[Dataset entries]
· · · ·

Lemma returns_recreate this ps ts0 h0 done s sk cond :
  rebuilding this ps ts0 h0 done s ->
  returns (addTransitionAcquired this sk >>
           found <- PetriNet_findTransition this (sketch_id sk) ;;
           match found with
           | None => undefined
           | Some t => store_evaluate_condition t cond
           end) s
    (fun _ s' =>
       rebuilding this ps ts0 h0 (done ++ [(sk, cond)]) s' /\
       forall m, m <> this -> w_nets s' !! m = w_nets s !! m).
Proof.
  intros Hr. pose proof Hr as (extra & more & HN & _).
  apply returns_bind. intros ptr s1 E1.
  destruct (addTransition_Returned_inv _ _ _ _ _ _ HN E1)
    as (ingoing & outgoing & Hfresh & Ei & Eo & -> & ->).
  pose proof (rebuilding_step _ _ _ _ _ _ _ sk _ _ cond Hr HN Hfresh Ei Eo)
    as Hstep. cbv zeta in Hstep.
  apply returns_bind. intros found s2 E2.
  rewrite PetriNet_findTransition_eq in E2.
  unfold world_with_transition in E2. cbn [w_nets w_heap] in E2.
  rewrite list_lookup_insert_eq in E2
    by (eapply lookup_lt_Some; eassumption).
  unfold findTransitionAcquired in E2. cbn [transitions_] in E2.
  rewrite (find_transition_heap_places _ (heap_places (w_heap s))) in E2.
  cbn [transitions_] in Hfresh.
  rewrite (find_transition_added (w_heap s) (ts0 ++ extra)
             (mkTransition (sketch_id sk) ingoing outgoing None)
             (sketch_id sk) eq_refl Hfresh) in E2.
  inversion E2; subst found s2. clear E2.
  intros u s3 E3. run_step E3. cbn [w_heap w_nets w_log heap_places
                                    heap_transitions].
  rewrite alter_last. split; [exact Hstep|].
  intros m Hm. now rewrite list_lookup_insert_ne by congruence.
Qed.

Lemma returns_interconnect this ps ts0 h0 done s sk :
  rebuilding this ps ts0 h0 done s ->
  returns (addTransitionAcquired this sk >> ret tt) s
    (fun _ s' =>
       rebuilding this ps ts0 h0 (done ++ [(sk, None)]) s' /\
       forall m, m <> this -> w_nets s' !! m = w_nets s !! m).
Proof.
  intros Hr. pose proof Hr as (extra & more & HN & _).
  apply returns_bind. intros ptr s1 E1.
  destruct (addTransition_Returned_inv _ _ _ _ _ _ HN E1)
    as (ingoing & outgoing & Hfresh & Ei & Eo & -> & ->).
  apply returns_ret. split.
  - exact (rebuilding_step _ _ _ _ _ _ _ sk _ _ None Hr HN Hfresh Ei Eo).
  - intros m Hm. unfold world_with_transition. cbn [w_nets].
    now rewrite list_lookup_insert_ne by congruence.
Qed.

Lemma returns_merge_donor this other interconnections w Other :
  w_nets w !! other = Some Other ->
  returns (PetriNet_merge this other interconnections) w
    (fun _ w' =>
       w_nets w' !! other =
       Some (mkNet ((fun _ => None) <$> places_ Other) [])).
Proof.
  intros HO0. apply returns_merge_split.
  intros This Other' new_transitions w4 Hne HT HO _ Hn4 _ _.
  assert (Other' = Other) as -> by congruence.
  set (E := mkNet ((fun _ => None) <$> places_ Other) []).
  assert (H4 : w_nets w4 !! other = Some E).
  { rewrite Hn4. unfold nets_moved. apply list_lookup_insert_eq.
    rewrite !length_insert. eapply lookup_lt_Some; eassumption. }
  unfold merge_rebuild. apply returns_bind.
  eapply returns_weaken;
    [apply (returns_for_each _ _ (fun s => w_nets s !! other = Some E));
     [exact H4|]|].
  { intros [sketch eval_cond] s1 Hs1.
    apply returns_bind.
    eapply returns_weaken; [apply returns_addTransitionAcquired_nets|].
    intros ptr s2 Hs2. cbv beta in Hs2.
    apply returns_bind.
    eapply returns_weaken; [apply returns_PetriNet_findTransition|].
    intros [t|] s3 ->; [|apply returns_undefined].
    intros u0 s4 E4. run_step E4. cbn [w_nets].
    rewrite Hs2 by congruence. exact Hs1. }
  intros u8 w5 H5. cbv beta in H5.
  eapply returns_weaken;
    [apply (returns_for_each _ _ (fun s => w_nets s !! other = Some E));
     [exact H5|]|].
  { intros sketch s1 Hs1.
    apply returns_bind.
    eapply returns_weaken; [apply returns_addTransitionAcquired_nets|].
    intros ptr s2 Hs2. cbv beta in Hs2. apply returns_ret.
    rewrite Hs2 by congruence. exact Hs1. }
  intros u9 w6 H6. exact H6.
Qed.

Lemma returns_merge_rebuilt this other interconnections w This Other :
  w_nets w !! this = Some This -> w_nets w !! other = Some Other ->
  (forall t, t ∈ transitions_ This ->
     (t < length (heap_transitions (w_heap w)))%nat) ->
  returns (PetriNet_merge this other interconnections) w
    (fun _ w' =>
       exists new_transitions,
         Forall2 (sketched (w_heap w)) (transitions_ Other) new_transitions /\
         rebuilding this (places_ This ++ places_ Other) (transitions_ This)
           (w_heap w)
           (new_transitions ++ ((fun sk => (sk, None)) <$> interconnections))
           w').
Proof.
  intros HT0 HO0 Hal. apply returns_merge_split.
  intros This' Other' new_transitions w4 Hne HT HO Hsk Hn4 Hc4 Ht4.
  assert (This' = This) as -> by congruence.
  assert (Other' = Other) as -> by congruence.
  set (ps := places_ This ++ places_ Other).
  assert (H4 : rebuilding this ps (transitions_ This) (w_heap w) [] w4).
  { exists [], []. rewrite !app_nil_r.
    split; [|split; [reflexivity|split; [exact Hc4|split; [exact Ht4|split]]]].
    - rewrite Hn4. unfold nets_moved.
      rewrite list_lookup_insert_ne by congruence.
      apply list_lookup_insert_eq. rewrite length_insert.
      eapply lookup_lt_Some; eassumption.
    - intros t Ht. rewrite Ht4. now apply Hal.
    - intros sc Hsc. now apply elem_of_nil in Hsc. }
  unfold merge_rebuild. apply returns_bind.
  eapply returns_weaken;
    [apply (returns_for_each_prefix _
              (rebuilding this ps (transitions_ This) (w_heap w)) _ []);
     [exact H4|]|].
  { intros pre [sketch eval_cond] s1 Hs1.
    eapply returns_weaken; [apply returns_recreate, Hs1|].
    intros u s2 [Hs2 _]. exact Hs2. }
  intros u8 w5 H5. cbv beta in H5. rewrite app_nil_l in H5.
  eapply returns_weaken;
    [apply (returns_for_each_prefix _
              (fun pre => rebuilding this ps (transitions_ This) (w_heap w)
                            (new_transitions ++
                             ((fun sk => (sk, None)) <$> pre))) _ []);
     [now rewrite app_nil_r|]|].
  { intros pre sketch s1 Hs1.
    eapply returns_weaken; [apply returns_interconnect, Hs1|].
    intros u s2 [Hs2 _]. rewrite fmap_app, app_assoc. exact Hs2. }
  intros u9 w6 H6. cbv beta in H6. rewrite app_nil_l in H6.
  exists new_transitions. now split.
Qed.

Lemma PetriNet_tick_eq n w N :
  w_nets w !! n = Some N ->
  PetriNet_tick n w =
  noexcept (for_each (fun transition => tick_at transition >> ret tt)
                     (transitions_ N)) w.
Proof.
  intros HN. unfold PetriNet_tick, noexcept, bind at 1.
  now rewrite get_net_eq, HN.
Qed.

(** X18: after a successful [merge] the other net has no transitions, and
    its [places_] still has as many entries as before, every one a
    moved-from (null) pointer.  So [tick()] on it does nothing, and
    [deepTickCover()] on it dereferences a null pointer as soon as the net
    had a place. *)
Theorem merge_leaves_null_places (this other : net)
    (interconnections : list TransitionSketch) (w w' : World)
    (Other : PetriNet) :
  PetriNet_merge this other interconnections w = (Returned tt, w') ->
  w_nets w !! other = Some Other ->
  (exists Other',
     w_nets w' !! other = Some Other' /\
     transitions_ Other' = [] /\
     length (places_ Other') = length (places_ Other) /\
     forall o, o ∈ places_ Other' -> o = None) /\
  PetriNet_tick other w' = (Returned tt, w') /\
  (places_ Other <> [] -> PetriNet_deepTickCover other w' = (Undefined, w')).
Proof.
  intros Hm HO.
  pose proof (returns_merge_donor _ _ _ _ _ HO _ _ Hm) as Hd. cbv beta in Hd.
  split; [|split].
  - eexists. split; [exact Hd|]. cbn [transitions_ places_].
    split; [reflexivity|]. split; [apply length_fmap|].
    intros o Ho. apply list_elem_of_fmap in Ho as (x & -> & _). reflexivity.
  - now rewrite (PetriNet_tick_eq _ _ _ Hd).
  - intros Hne. rewrite PetriNet_deepTickCover_eq, Hd. cbn [places_].
    destruct (places_ Other) as [|o ps]; [congruence|]. reflexivity.
Qed.

Lemma merge_leaves_null_places_witness :
  let w' := (run merge_valid_interconnection).2 in
  PetriNet_tick 1%nat w' = (Returned tt, w') /\
  PetriNet_deepTickCover 1%nat w' = (Undefined, w').
Proof.
  destruct (merge_leaves_null_places 0%nat 1%nat
              [mkSketch "T3" [("A", 1)] [("B", 2)]]
              (run two_nets).2 (run merge_valid_interconnection).2
              (mkNet [Some 1%nat] [1%nat]) eq_refl eq_refl)
    as (_ & Ht & Hd).
  split; [exact Ht|]. apply Hd. discriminate.
Defined.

· · · ·

[What this task involves] Begin with the line above that has "intros u s2 [Hs2 _]. rewrite" and continue through the line that has "Theorem merge_leaves_null_places (this", setting each one down exactly. Stop there.

[Answer for the task]
    intros u s2 [Hs2 _]. rewrite fmap_app, app_assoc. exact Hs2. }
  intros u9 w6 H6. cbv beta in H6. rewrite app_nil_l in H6.
  exists new_transitions. now split.
Qed.

Lemma PetriNet_tick_eq n w N :
  w_nets w !! n = Some N ->
  PetriNet_tick n w =
  noexcept (for_each (fun transition => tick_at transition >> ret tt)
                     (transitions_ N)) w.
Proof.
  intros HN. unfold PetriNet_tick, noexcept, bind at 1.
  now rewrite get_net_eq, HN.
Qed.

(** X18: after a successful [merge] the other net has no transitions, and
    its [places_] still has as many entries as before, every one a
    moved-from (null) pointer.  So [tick()] on it does nothing, and
    [deepTickCover()] on it dereferences a null pointer as soon as the net
    had a place. *)
Theorem merge_leaves_null_places (this other : net)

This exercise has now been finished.